-------- Data records --------
(* ===== verification/SignalCorrect.v ===== *)
(** Signals are counted, delivered and restored: the invariant of [EvSignal.v]
    and the behaviour of its operations. *)
From S2P Require Import Prelude.
From S2P Require Import BufferEvent MinHeap EventBase EventCorrect EvSignal.

Section Signals.
Context {K : SigKernel} {KO : SigKernelOk}.
Implicit Types (w : sigworld) (E : events).

(** The block that keeps the old handler of a signal. *)
Definition saved_at w (i : nat) : option Z := mjoin (sh_old (sw_info w) !! i).

Definition caught_at w (i : nat) : Z := default 0 (evsigcaught (sw_info w) !! i).

(** An event that [evsignal_add] takes for signal [i]. *)
Definition listens (E : events) (i : nat) (x : Z) : Prop :=
  exists o, E !! x = Some o /\ ev_fd o = Z.of_nat i /\ has_flag (ev_events o) (Z.lor EV_READ EV_WRITE) = false.

(** What holds of a signal with listeners [q]: with none its disposition is the
    original one and nothing is saved; with some the library's handler is
    installed and the original one kept. *)
Definition sig_state (orig : Z -> sigdisp) w (i : nat) (q : list Z) : Prop :=
  if decide (q = [])
  then saved_at w i = None /\ disposition (sw_kernel w) (Z.of_nat i) = orig (Z.of_nat i)
  else is_Some (saved_at w i) /\ disposition (sw_kernel w) (Z.of_nat i) = SigLib /\
       accepts (Z.of_nat i) = true /\ sw_set w = true /\ ev_signal_added (sw_info w) = true.

Record sig_inv (orig : Z -> sigdisp) (E : events) w : Prop := {
  si_lists : blen (evsigevents (sw_info w)) = NSIG;
  si_counts : blen (evsigcaught (sw_info w)) = NSIG /\ forall i, 0 <= caught_at w i;
  si_zero : caught_at w 0 = 0;
  si_old : blen (sh_old (sw_info w)) <= NSIG;
  si_queue : forall i q, evsigevents (sw_info w) !! i = Some q ->
    NoDup q /\ (forall x, x ∈ q -> listens E i x) /\ sig_state orig w i q;
  si_inj : forall i j p, saved_at w i = Some p -> saved_at w j = Some p -> i = j;
  si_saved : forall p v, sw_saved w !! p = Some v <->
    exists i, saved_at w i = Some p /\ v = Some (orig (Z.of_nat i));
  si_next : forall p, is_Some (sw_saved w !! p) -> p < sw_next w;
  si_other : forall i, ~ 0 <= i < NSIG -> disposition (sw_kernel w) i = orig i
}.

(** A signal was caught that no turn of [evsignal_process] has seen: signals
    from [i] on are still to be looked at. *)
Definition pending_known (i : nat) w : Prop :=
  forall j, caught_at w j <> 0 -> evsignal_caught (sw_info w) = true \/ (i <= j)%nat.

(** What the operations on the lists leave alone. *)
Record sig_frame w w' : Prop := {
  sf_caught : evsigcaught (sw_info w') = evsigcaught (sw_info w);
  sf_flag : evsignal_caught (sw_info w') = evsignal_caught (sw_info w);
  sf_set : sw_set w' = sw_set w;
  sf_added : ev_signal_added (sw_info w') = ev_signal_added (sw_info w);
  sf_calls : sw_calls w' = sw_calls w
}.

Lemma at_index_ok {A} (l : list A) (i : nat) a : l !! i = Some a -> at_index l (Z.of_nat i) = Ok a.
Proof. intros Hl. unfold at_index. replace (0 <=? Z.of_nat i) with true by (symmetry; apply Z.leb_le; lia). cbn. by rewrite Nat2Z.id, Hl. Qed.

Lemma blen_lookup {A} (l : list A) (i : nat) : Z.of_nat i < blen l -> is_Some (l !! i).
Proof. intros Hi. apply lookup_lt_is_Some. unfold blen in Hi. lia. Qed.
--------
* Task instructions *
Lines above with the string "NSIG" need to be found and copied.

* Response below *
  si_lists : blen (evsigevents (sw_info w)) = NSIG;
  si_counts : blen (evsigcaught (sw_info w)) = NSIG /\ forall i, 0 <= caught_at w i;
  si_old : blen (sh_old (sw_info w)) <= NSIG;
  si_other : forall i, ~ 0 <= i < NSIG -> disposition (sw_kernel w) i = orig i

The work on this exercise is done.